YOUR OBJECTIVE: Each line of the data holding "exclusive" should be found and copied.

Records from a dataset
Content starts

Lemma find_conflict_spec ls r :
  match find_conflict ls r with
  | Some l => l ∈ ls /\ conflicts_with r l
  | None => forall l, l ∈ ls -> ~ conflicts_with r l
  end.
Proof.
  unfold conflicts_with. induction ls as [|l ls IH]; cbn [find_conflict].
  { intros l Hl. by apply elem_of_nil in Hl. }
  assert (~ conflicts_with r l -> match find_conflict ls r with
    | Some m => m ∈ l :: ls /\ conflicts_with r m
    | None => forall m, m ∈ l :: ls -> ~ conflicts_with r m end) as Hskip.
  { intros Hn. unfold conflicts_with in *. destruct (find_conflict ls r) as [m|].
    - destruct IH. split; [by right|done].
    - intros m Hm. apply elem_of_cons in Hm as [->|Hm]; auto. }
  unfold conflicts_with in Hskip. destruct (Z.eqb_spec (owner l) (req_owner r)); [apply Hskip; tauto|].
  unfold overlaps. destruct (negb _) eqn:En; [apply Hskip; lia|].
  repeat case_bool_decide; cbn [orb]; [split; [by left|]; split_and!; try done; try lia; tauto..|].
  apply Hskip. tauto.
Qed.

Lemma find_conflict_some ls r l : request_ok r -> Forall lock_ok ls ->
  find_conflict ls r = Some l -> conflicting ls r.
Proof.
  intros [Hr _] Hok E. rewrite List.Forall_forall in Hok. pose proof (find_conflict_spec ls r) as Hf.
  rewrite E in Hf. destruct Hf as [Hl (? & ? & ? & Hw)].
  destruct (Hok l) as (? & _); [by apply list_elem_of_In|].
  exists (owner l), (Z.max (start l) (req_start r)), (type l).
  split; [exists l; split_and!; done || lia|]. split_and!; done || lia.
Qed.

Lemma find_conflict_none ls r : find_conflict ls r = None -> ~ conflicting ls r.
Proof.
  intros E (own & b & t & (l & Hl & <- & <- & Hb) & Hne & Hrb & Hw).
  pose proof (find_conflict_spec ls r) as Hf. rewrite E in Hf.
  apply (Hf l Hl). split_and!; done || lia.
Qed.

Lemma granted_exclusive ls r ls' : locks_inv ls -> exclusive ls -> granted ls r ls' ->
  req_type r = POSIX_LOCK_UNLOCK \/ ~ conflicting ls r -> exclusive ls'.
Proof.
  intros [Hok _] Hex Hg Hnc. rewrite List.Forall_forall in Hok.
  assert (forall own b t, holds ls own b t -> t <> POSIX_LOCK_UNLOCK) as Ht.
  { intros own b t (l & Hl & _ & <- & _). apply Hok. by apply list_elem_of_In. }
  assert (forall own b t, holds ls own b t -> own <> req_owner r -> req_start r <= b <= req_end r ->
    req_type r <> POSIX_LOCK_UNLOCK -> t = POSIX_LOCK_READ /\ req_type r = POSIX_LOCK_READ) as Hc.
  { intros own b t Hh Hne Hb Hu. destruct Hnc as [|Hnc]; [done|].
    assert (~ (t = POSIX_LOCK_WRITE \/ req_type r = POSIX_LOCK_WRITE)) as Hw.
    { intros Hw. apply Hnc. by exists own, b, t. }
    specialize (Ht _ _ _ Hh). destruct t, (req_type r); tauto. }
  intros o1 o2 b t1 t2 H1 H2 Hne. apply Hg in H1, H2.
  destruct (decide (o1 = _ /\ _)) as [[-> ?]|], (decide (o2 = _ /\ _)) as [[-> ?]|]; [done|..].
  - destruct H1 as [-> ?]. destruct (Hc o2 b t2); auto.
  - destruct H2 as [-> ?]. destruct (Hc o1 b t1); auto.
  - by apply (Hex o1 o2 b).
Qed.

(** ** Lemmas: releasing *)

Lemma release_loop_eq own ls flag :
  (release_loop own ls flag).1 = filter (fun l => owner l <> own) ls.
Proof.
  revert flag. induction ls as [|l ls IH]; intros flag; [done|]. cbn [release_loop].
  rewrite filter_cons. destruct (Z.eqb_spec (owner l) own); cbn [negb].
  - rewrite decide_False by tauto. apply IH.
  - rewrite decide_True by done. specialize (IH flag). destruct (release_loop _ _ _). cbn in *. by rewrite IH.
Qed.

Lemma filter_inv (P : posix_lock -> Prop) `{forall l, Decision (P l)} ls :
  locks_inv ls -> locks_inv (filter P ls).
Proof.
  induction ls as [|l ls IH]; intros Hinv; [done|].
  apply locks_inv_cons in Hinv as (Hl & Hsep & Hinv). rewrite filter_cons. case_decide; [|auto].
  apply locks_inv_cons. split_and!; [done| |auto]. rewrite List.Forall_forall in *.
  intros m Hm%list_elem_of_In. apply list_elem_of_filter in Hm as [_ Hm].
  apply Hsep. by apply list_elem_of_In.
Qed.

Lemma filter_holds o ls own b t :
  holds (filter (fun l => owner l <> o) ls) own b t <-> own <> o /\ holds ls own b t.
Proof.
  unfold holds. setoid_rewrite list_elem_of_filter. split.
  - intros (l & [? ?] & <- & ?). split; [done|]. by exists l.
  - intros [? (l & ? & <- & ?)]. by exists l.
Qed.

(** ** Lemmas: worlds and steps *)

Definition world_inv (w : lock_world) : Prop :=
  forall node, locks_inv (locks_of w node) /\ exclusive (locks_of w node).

Content ends

YOUR SOLUTION:
Lemma granted_exclusive ls r ls' : locks_inv ls -> exclusive ls -> granted ls r ls' ->
  req_type r = POSIX_LOCK_UNLOCK \/ ~ conflicting ls r -> exclusive ls'.
  forall node, locks_inv (locks_of w node) /\ exclusive (locks_of w node).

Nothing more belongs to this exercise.